There was little overt disagreement and minimal effort to create it. The Republican participants — Diane Black, Randy Boyd, and Bill Lee (Harwell begged off because of legislative responsibilities) — became a virtual amen chorus to the idea that Memphis has been shafted by the state relative to other sections of Tennessee.
Black went so far as to say that the city had been the victim of “Nashville neglect,” though her prescriptions for remedying the problems of West Tennessee seemed to focus on doing something about the area’s crime rate. Lee called for tailoring special incentives to West Tennessee, and Boyd, as is his wont, cited statistics to justify his efforts on behalf of the area as former commissioner of the state Department of Economic and Community Development.
Businessman Lee, who has often invoked his first wife’s accidental death as the impetus for his involvement in public life referred in his answer to yet another focusing tragedy: “I have a family member that actually died of an overdose, so this is something that matters to me and matters to every single Tennessean.”

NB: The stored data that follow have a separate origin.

(** C8. An answer is matched with the request of its id and with no other:
    when the id is pending, its promise is settled with the result of the
    answer, its entry is deleted, every other pending entry stays as it was,
    and a second answer with that id finds nothing; when the id is not
    pending, the answer is reported and the store is left untouched. *)
Theorem responses_are_matched_by_id (st : WorkerStore.t) (data : Response.t) :
  queue_bounded st →
  let r := WorkerStore.onmessage data st in
  match WorkerStore._messageQueue st !! Response.id data with
  | Some _ =>
      settled r.2 = [(Response.id data, Response.result data)] ∧
      WorkerStore._messageQueue r.1 !! Response.id data = None ∧
      (∀ j w, j ≠ Response.id data →
              WorkerStore._messageQueue st !! j = Some w →
              WorkerStore._messageQueue r.1 !! j = Some w) ∧
      WorkerStore.onmessage data r.1 = (r.1, [Warned (Response.id data)])
  | None => r = (st, [Warned (Response.id data)])
  end.
Proof.
  intros Hbound r. unfold r, WorkerStore.onmessage.
  destruct (WorkerStore._messageQueue st !! Response.id data) as [w|] eqn:Hget; [|done].
  fold (answered (Response.id data) st).
  pose proof (map_Forall_lookup_1 _ _ _ _ Hbound Hget) as Hid. simpl in Hid.
  assert (∀ r' : WorkerStore.t * list Effect,
            (∀ j, j ≤ WorkerStore._messageId st →
                  WorkerStore._messageQueue r'.1 !! j
                    = delete (Response.id data) (WorkerStore._messageQueue st) !! j) →
            settled r'.2 = [] →
            let out := (r'.1, r'.2 ++ [Settled (Response.id data) (Response.result data)]) in
            settled out.2 = [(Response.id data, Response.result data)] ∧
            WorkerStore._messageQueue out.1 !! Response.id data = None ∧
            (∀ j w, j ≠ Response.id data →
                    WorkerStore._messageQueue st !! j = Some w →
                    WorkerStore._messageQueue out.1 !! j = Some w)) as Hgen.
  { intros r' Hq Hs. simpl. split_and!.
    - rewrite settled_app, Hs. done.
    - rewrite Hq by done. apply lookup_delete_eq.
    - intros j w' Hne Hj.
      pose proof (map_Forall_lookup_1 _ _ _ _ Hbound Hj) as Hjle. simpl in Hjle.
      rewrite Hq by done. by rewrite lookup_delete_ne. }
  assert (∀ out : WorkerStore.t * list Effect,
            WorkerStore._messageQueue out.1 !! Response.id data = None →
            WorkerStore.onmessage data out.1 = (out.1, [Warned (Response.id data)])) as Hagain.
  { intros out Hnone. unfold WorkerStore.onmessage. by rewrite Hnone. }
  destruct w as [|[|]].
  - destruct (Hgen (answered (Response.id data) st, [])) as (H1 & H2 & H3); [done | done |].
    split_and!; [done | done | done |]. by apply (Hagain (_, _)).
  - destruct (worker_invalidate_frame (answered (Response.id data) st)) as (_ & Hq & Hs & _).
    destruct (Hgen (WorkerStore.invalidate (answered (Response.id data) st)))
      as (H1 & H2 & H3); [done | done |].
    split_and!; [done | done | done |]. by apply (Hagain (_, _)).
  - destruct (Hgen (answered (Response.id data) st, [])) as (H1 & H2 & H3); [done | done |].
    split_and!; [done | done | done |]. by apply (Hagain (_, _)).
Qed.

Lemma responses_are_matched_by_id_witness :
  let r := WorkerStore.onmessage
             {| Response.id := 2; Response.result := Some (VStr "test") |} Samples.in_flight in
  settled r.2 = [(2, Some (VStr "test"))] ∧
  WorkerStore._messageQueue r.1 !! 2 = None ∧
  (∀ j w, j ≠ 2 →
          WorkerStore._messageQueue Samples.in_flight !! j = Some w →
          WorkerStore._messageQueue r.1 !! j = Some w) ∧
  WorkerStore.onmessage {| Response.id := 2; Response.result := Some (VStr "test") |} r.1
    = (r.1, [Warned 2]).
Proof.
  apply (responses_are_matched_by_id Samples.in_flight
           {| Response.id := 2; Response.result := Some (VStr "test") |}).
  apply (bool_decide_unpack _). reflexivity.
Defined.

Lemma to_wire_reduces operations : Forall2 reduces_to operations (to_wire <$> operations).
Proof.
  induction operations as [|o operations IH]; [constructor|].
  rewrite fmap_cons. constructor; [|done]. destruct o; constructor.
Qed.

(** C9. The two revisions of [apply] can be told apart, and the forwarding
    one is the one that keeps the contract of a forwarded [apply].  The stub
    posts nothing, leaves the store as it is and hands back a promise
    already fulfilled with [{}], whatever the operations.  The forwarding
    revision posts one [apply] request under the next id and registers its
    resolver under that id; the request carries every operation of the
    batch, in order, with its kind and value as they are and its address
    reduced to the pointer string; the promise handed back is pending.  When
    the answer of that id arrives, the invalidation, if asked for, runs
    first and ends with the [invalidate] event, and only then is the promise
    settled with the result of the answer.  The forwarding revision so meets
    the contract at every call, the stub at none. *)
Theorem worker_apply_revisions_differ
    (operations : list Operation) (invalidate_arg : option bool) :
  (∀ stub, WorkerStoreStub.apply operations invalidate_arg stub
           = (stub, [], Fulfilled (Some (empty_object 0)))) ∧
  (∀ st,
     let sent := WorkerStore.apply operations invalidate_arg st in
     let i := WorkerStore._messageId st + 1 in
     (∃ wire,
        sent.1.2 = [Posted {| Request.id := i;
                              Request.type := "apply";
                              Request.payload := OperationsPayload wire |}] ∧
        length wire = length operations ∧
        (∀ k p v, operations !! k = Some (Add p v) →
                  wire !! k = Some (WireAdd (Pointer.path p) v)) ∧
        (∀ k p v, operations !! k = Some (Replace p v) →
                  wire !! k = Some (WireReplace (Pointer.path p) v)) ∧
        (∀ k p, operations !! k = Some (Remove p) →
                wire !! k = Some (WireRemove (Pointer.path p)))) ∧
     sent.2 = Pending i ∧
     WorkerStore._messageQueue sent.1.1 !! i
       = Some (WorkerStore.ThenApply (default false invalidate_arg)) ∧
     (∀ j, j ≠ i →
           WorkerStore._messageQueue sent.1.1 !! j = WorkerStore._messageQueue st !! j) ∧
     (∀ result,
        (WorkerStore.onmessage {| Response.id := i; Response.result := result |} sent.1.1).2
          = (if default false invalidate_arg
             then (WorkerStore._runOnChanges (answered i sent.1.1)).2 ++ [Emitted "invalidate"]
             else [])
            ++ [Settled i result]) ∧
     forwards_apply i operations sent.1.2 sent.2) ∧
  (∀ stub next,
     ¬ forwards_apply next operations
         (WorkerStoreStub.apply operations invalidate_arg stub).1.2
         (WorkerStoreStub.apply operations invalidate_arg stub).2) ∧
  (∀ stub st,
     (WorkerStoreStub.apply operations invalidate_arg stub).1.2
       ≠ (WorkerStore.apply operations invalidate_arg st).1.2 ∧
     (WorkerStoreStub.apply operations invalidate_arg stub).2
       ≠ (WorkerStore.apply operations invalidate_arg st).2).
Proof.
  pose proof (to_wire_reduces operations) as Hwire.
  split_and!; [done | | | done].
  - intros st sent i. split_and!.
    + exists (to_wire <$> operations). split_and!.
      * done.
      * apply length_fmap.
      * intros k p v Hk. by rewrite list_lookup_fmap, Hk.
      * intros k p v Hk. by rewrite list_lookup_fmap, Hk.
      * intros k p Hk. by rewrite list_lookup_fmap, Hk.
    + done.
    + apply lookup_insert_eq.
    + intros j Hj. unfold sent, WorkerStore.apply, WorkerStore._getResult.
      cbn [fst snd WorkerStore._messageQueue]. by rewrite lookup_insert_ne.
    + intros result. unfold WorkerStore.onmessage, sent, WorkerStore.apply. cbn [fst snd].
      cbn [Response.id Response.result]. unfold WorkerStore._getResult at 1.
      cbn [WorkerStore._messageQueue].
      rewrite lookup_insert_eq. by destruct (default false invalidate_arg).
    + exists (to_wire <$> operations). by split_and!.
  - intros stub next (wire & _ & Hout & _). discriminate Hout.
Qed.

Lee declined to discuss any details during his later encounter with reporters in the ad hoc spin room of the Halloran Center.
Black was pressed on her stance toward President Donald Trump’s trade policies.
“He is a tough negotiator, and we saw that when the president puts things out there, he always puts them out there the furthest and then he works back,” Black said, adding that she is working with the administration to target “bad actors like China … rather than have a blanket trade war.”
Black said she “we are now laser targeting those countries that are not fair players,” that she will work with companies in Tennessee to “ensure this does not impact their business in any way.”
Boyd would insist later that he had been more enthusiastic than the other two about pre-K education, allowing for state support of selected programs, whereas Lee and Black were dubious about the “mixed results of pre-K,” though each would endorse the importance of “early childhood education.”
Boyd was prodded during the debate to explain the lagging development of the Memphis Regional Megasite, one of the topics of open criticism of the former economic development chief in the campaign so far. Boyd responded that other large industrial sites around the state (Volkswagen in Chattanooga, for example) also had to overcome growing pains to become successful.
Black was silent on the stage about that response, but her campaign shot out a press release citing a 2015 statement from Boyd that: “If we don’t land something in that site in the next three years then we failed.”
Boyd shrugged off that criticism to reporters after the debate.
“If always set myself big objectives. I’m disappointed that we didn’t land a company there, but at the same time it’s not over, we’re going to keep working,” he said. “If you set big goals, sometimes you don’t succeed. But that doesn’t mean you don’t keep trying.”
Boyd also appeared surprised that the Black campaign had targeted him over the issue.
“They said that? That’s ridiculous,” he said. “Oh well.”